Les bâtiments continent cependant à s’écrouler jusqu’à ce qu’en 1893, l’État belge exproprie le site pour en faire un domaine national. Cette opération permet le début d’importants travaux de restauration et de consolidation entrepris sous la direction de l’architecte-archéologue Charles Licot. Celui-ci s’emploie à restituer aux bâtiments leur état du 13e siècle, au détriment des apports ultérieurs à cette période qu’il considère comme la plus glorieuse de l’Abbaye.
 
Charles Licot, d’une part, veut conserver le caractère "pittoresque" du site en privilégiant son aspect de champ de ruines. D’autre part, en tant qu’adepte de Viollet-Le-Duc, il "reconstitue" certaines parties disparues (les voûtes du choeur et la croisée du transept) pour retrouver une unité et un effet esthétique original. Pendant la première guerre mondiale, l’archéologue allemand Willy Zschaler réalise la première étude réellement scientifique des ruines de Villers et synthétise toutes les informations recueillies par Charles Licot. Durant l’entre-deux-guerres, quelques modestes restaurations sont encore effectuées. Elles concernent principalement la brasserie et l’enfeu du chevalier Gobert d’Aspremont dans le cloître.
 
En 1946, la communauté cistercienne de Val-Dieu propose de rendre Villers à la vie monastique.

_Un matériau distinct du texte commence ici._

Lemma scan_skip_all w s : Forall (fun c => c <> QUOTE) w -> scan (w ++ s) = scan s.
Proof. induction 1; [done|]. cbn [app]. by rewrite scan_skip. Qed.

Lemma scan_quote s :
  scan (QUOTE :: s) = if starts_with s (name ++ [QUOTE]) then after (drop (length needle) (QUOTE :: s)) else scan s.
Proof.
  rewrite scan_unfold. cbn [find_str]. change (starts_with (QUOTE :: s) needle) with (starts_with s (name ++ [QUOTE])).
  destruct (starts_with s (name ++ [QUOTE])); [done|]. rewrite scan_unfold. by destruct (find_str s needle).
Qed.

(** No key ends where an object's structure goes on. *)
Lemma not_a_key w c s : Forall (fun c => c <> QUOTE) w -> char_in $":,}" c = true ->
  starts_with (w ++ c :: s) (name ++ [QUOTE]) = false.
Proof using name_ok.
  intros Hw Hc. destruct name_ok as [_ Hn]. assert (c <> QUOTE) by (by intros ->).
  clear name_ok. revert w Hw. induction Hn as [|a n [_ Ha] _ IH]; intros w Hw.
  - destruct Hw as [|d w Hd _]; cbn; by rewrite (proj2 (Ascii.eqb_neq _ _)) by congruence.
  - destruct Hw as [|d w Hd Hw]; cbn; [by rewrite (proj2 (Ascii.eqb_neq _ _)) by congruence|].
    by rewrite IH, andb_false_r.
Qed.

(** A value, whatever it holds, is passed over with the space after it. *)
Lemma scan_value gap sep rest value : Forall (fun c => is_space c = true) gap -> char_in $",}" sep = true ->
  scan (json_escape value ++ QUOTE :: gap ++ sep :: rest) = scan rest /\
  scan (QUOTE :: json_escape value ++ QUOTE :: gap ++ sep :: rest) = scan rest.
Proof using name_ok.
  intros Hgap Hsep. assert (Hs : sep <> QUOTE /\ is_space sep = false /\ sep <> ":"%char /\ char_in $":,}" sep = true).
  { assert (sep = ","%char \/ sep = "}"%char) as [-> | ->] by (cbn in Hsep; destruct (Ascii.eqb_spec sep ","), (Ascii.eqb_spec sep "}"); naive_solver).
    - done. - done. }
  destruct Hs as (Hq & Hsp & Hcol & Hch).
  assert (Hng : Forall (fun c => c <> QUOTE) gap) by (eapply Forall_impl; [exact Hgap|by intros c Hc ->]).
  assert (Hscan : scan (gap ++ sep :: rest) = scan rest) by (by rewrite scan_skip_all, scan_skip).
  assert (Hafter : after (gap ++ sep :: rest) = scan rest).
  { unfold after. rewrite skip_spaces_app by done. rewrite Hscan.
    destruct sep as [[] [] [] [] [] [] [] []]; done. }
  assert (Hend : scan (QUOTE :: gap ++ sep :: rest) = scan rest) by (by rewrite scan_quote, not_a_key).
  induction value as [|c value [IH1 IH2]].
  - split; [exact Hend|]. cbn [json_escape flat_map app]. rewrite scan_quote.
    replace (starts_with (QUOTE :: gap ++ sep :: rest) (name ++ [QUOTE])) with false; [done|].
    destruct name_ok as [Hne Hn]. destruct name as [|a n]; [done|]. cbn.
    apply Forall_cons_iff in Hn as [Ha _]. apply key_char_not in Ha as [Ha _].
    by rewrite (proj2 (Ascii.eqb_neq _ _)) by congruence.
  - assert (H1 : scan (json_escape (c :: value) ++ QUOTE :: gap ++ sep :: rest) = scan rest).
    { cbn [json_escape flat_map]. fold (json_escape value). rewrite <-app_assoc.
      destruct (escape_cases c) as [(-> & Hc & _)|[d Hd]]; [by cbn [app]; rewrite scan_skip|].
      rewrite Hd. cbn [app]. rewrite scan_skip by done.
      destruct (decide (d = QUOTE)) as [->|]; [done|]. by rewrite scan_skip. }
    split; [exact H1|]. rewrite scan_quote, starts_with_escaped by apply name_ok.
    destruct (str_eqb (c :: value) name) eqn:E; [|exact H1]. apply str_eqb_eq in E.
    assert (Hesc : json_escape (c :: value) = name).
    { rewrite E. destruct name_ok as [_ Hn]. clear -Hn. induction Hn as [|a n [Ha _] _ IH]; [done|].
      cbn [json_escape flat_map]. fold (json_escape n). by rewrite Ha, IH. }
    rewrite Hesc. unfold needle_of. rewrite <-Hafter. f_equal.
    cbn [length drop]. rewrite length_app. rewrite <-drop_drop. by rewrite drop_app_length.
Qed.
End Search.
Lemma container_credentials_stay_local_witness :
  (exists c w', container_credentials container_config $"s3://b/k" $"http://[::1]:80/keys" new_world = (Ok c, w') /\
    both_keys c = true) /\
  forall w r w', container_credentials container_config $"s3://b/k" $"http://localhost.evil.org/keys" w = (r, w') ->
    requests w' = requests w.
Proof.
  split.
  - assert (exists c w', container_credentials container_config $"s3://b/k" $"http://[::1]:80/keys" new_world = (Ok c, w'))
      as (c & w' & E) by (eexists _, _; vm_compute; reflexivity).
    exists c, w'. split; [exact E|].
    exact (proj1 (proj1 (container_credentials_stay_local container_config $"s3://b/k" $"http://[::1]:80/keys" new_world
      (Ok c) w' E) c eq_refl)).
  - intros w r w' E. injection E as _ <-. reflexivity.
Defined.
(* ===== verification/TokenLoaders.v ===== *)
(** * TokenLoaders: the loaders that exchange tokens

    Models [src/src/backends/azure_credentials.cpp] and
    [gcs_credentials.cpp], in the monad of [CredentialRequest].  OpenSSL's
    reading of a private key and its signature are an argument.  The theorems
    show when a loader asks the outside at all, and that an assertion signed
    for a service account is the text that was meant. *)

From S2P Require Import Prelude Text Uri Types Planner Response CurlSetup Process Config Backends Credentials CredentialRequest Loaders.

(** What signing with OpenSSL comes to: the step that fails, or the bytes. *)
Inductive RsaAnswer :=
| NoKeyReader | InvalidKey | NoSigner | CannotInitialize | CannotSize | CannotSign | Signature (bytes : str).

Section TokenLoaders.
Context `{Platform} `{Outside}.
(** Private key and message. *)
Variable rsa_answer : str -> str -> RsaAnswer.

(** ** [azure_credentials.cpp] *)

(** The application/x-www-form-urlencoded grant of a service principal. *)
Definition azure_grant (secret assertion : str) (federated : bool) : str :=
  if federated then
    $"&client_assertion_type=urn%3Aietf%3Aparams%3Aoauth%3Aclient-assertion-type%3Ajwt-bearer"
    ++ $"&client_assertion=" ++ form_encode assertion
  else $"&client_secret=" ++ form_encode secret.

Definition azure_service_principal (config : ConfigSnapshot) (path tenant client secret federated_file : str)
    : Loader ProviderCredentials :=
  assertion ← (if is_set federated_file then
                 loaded ← lift (read_text_file federated_file $"Azure federated token"); mret (trim loaded)
               else mret []);
  let grant := azure_grant secret assertion (is_set federated_file) in
  let authority := without_trailing_slash
    (option_ config path $"AZURE_AUTHORITY_HOST" $"https://login.microsoftonline.com") in
  let scope := option_ config path $"AZURE_STORAGE_SCOPE" $"https://storage.azure.com/.default" in
  oauth_token (authority ++ $"/" ++ form_encode tenant ++ $"/oauth2/v2.0/token")
    ($"client_id=" ++ form_encode client ++ grant ++ $"&scope=" ++ form_encode scope
     ++ $"&grant_type=client_credentials") [] (http_ config).

Record IdentitySelector := mkSelector { is_object : str; is_client : str; is_resource : str }.
Definition selector_count (s : IdentitySelector) : nat :=
  length (List.filter is_set [is_object s; is_client s; is_resource s]).
Definition add_identity_selector (s : IdentitySelector) (url : str) : str :=
  if is_set (is_object s) then url ++ $"&object_id=" ++ form_encode (is_object s)
  else if is_set (is_client s) then url ++ $"&client_id=" ++ form_encode (is_client s)
  else if is_set (is_resource s) then url ++ $"&msi_res_id=" ++ form_encode (is_resource s)
  else url.

(** An endpoint with its first parameters. *)
Definition with_query (endpoint parameters : str) : str :=
  endpoint ++ (if contains endpoint $"?" then $"&" else $"?") ++ parameters.

(** A managed identity's answer: a token, or none; the clock is read whether
    or not the answer has an expiry. *)
Definition managed_identity (response : HttpResponse) : Loader ProviderCredentials :=
  now ← time_now;
  mret (with_bearer (json_or (hr_body response) $"access_token" [])
          (default (now + 3600) (json_integer (hr_body response) $"expires_on"))).

Definition app_service_identity (config : ConfigSnapshot) (path endpoint resource : str) (s : IdentitySelector)
    : Loader ProviderCredentials :=
  let url := add_identity_selector s
    (with_query endpoint ($"api-version=2019-08-01&resource=" ++ form_encode resource)) in
  let identity_header := option_ config path $"IDENTITY_HEADER" [] in
  let headers := if is_set identity_header then [($"X-IDENTITY-HEADER", identity_header)] else [] in
  response ← credential_request $"GET" url [] headers 2 (http_ config);
  if negb (is_success response) then
    throw KARU_ERR_CREDENTIALS
      (concat [Text $"Azure App Service identity returned HTTP "; Integer (hr_status response)])
  else
    result ← managed_identity response;
    if is_set (bearer_token result) then mret result
    else throw KARU_ERR_CREDENTIALS $"Azure App Service identity response has no access token".

(** A response of a metadata service: its failure counts only when the
    service's endpoint is configured. *)
Definition metadata_response (configured : bool) (message : str) (m : Loader HttpResponse)
    : Loader (option HttpResponse) :=
  response ← attempt m;
  match response with
  | Err e => if configured then lift (Err e) else mret None
  | Ok response =>
      if is_success response then mret (Some response)
      else if configured then throw KARU_ERR_CREDENTIALS (concat [Text message; Integer (hr_status response)])
      else mret None
  end.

L’idée est rejetée par l’État qui prolonge jusqu’en 1982 le bail du Touring Club, pour l’exploitation touristique du site. À cette date, la gestion du site est reprise conjointement par la Province de Brabant et par l'administration communale de Villers-la-Ville. En 1992, elle échoit finalement à l’Association pour la Promotion Touristique et Culturelle de Villers (l’APTCV), qui en a encore la charge aujourd’hui.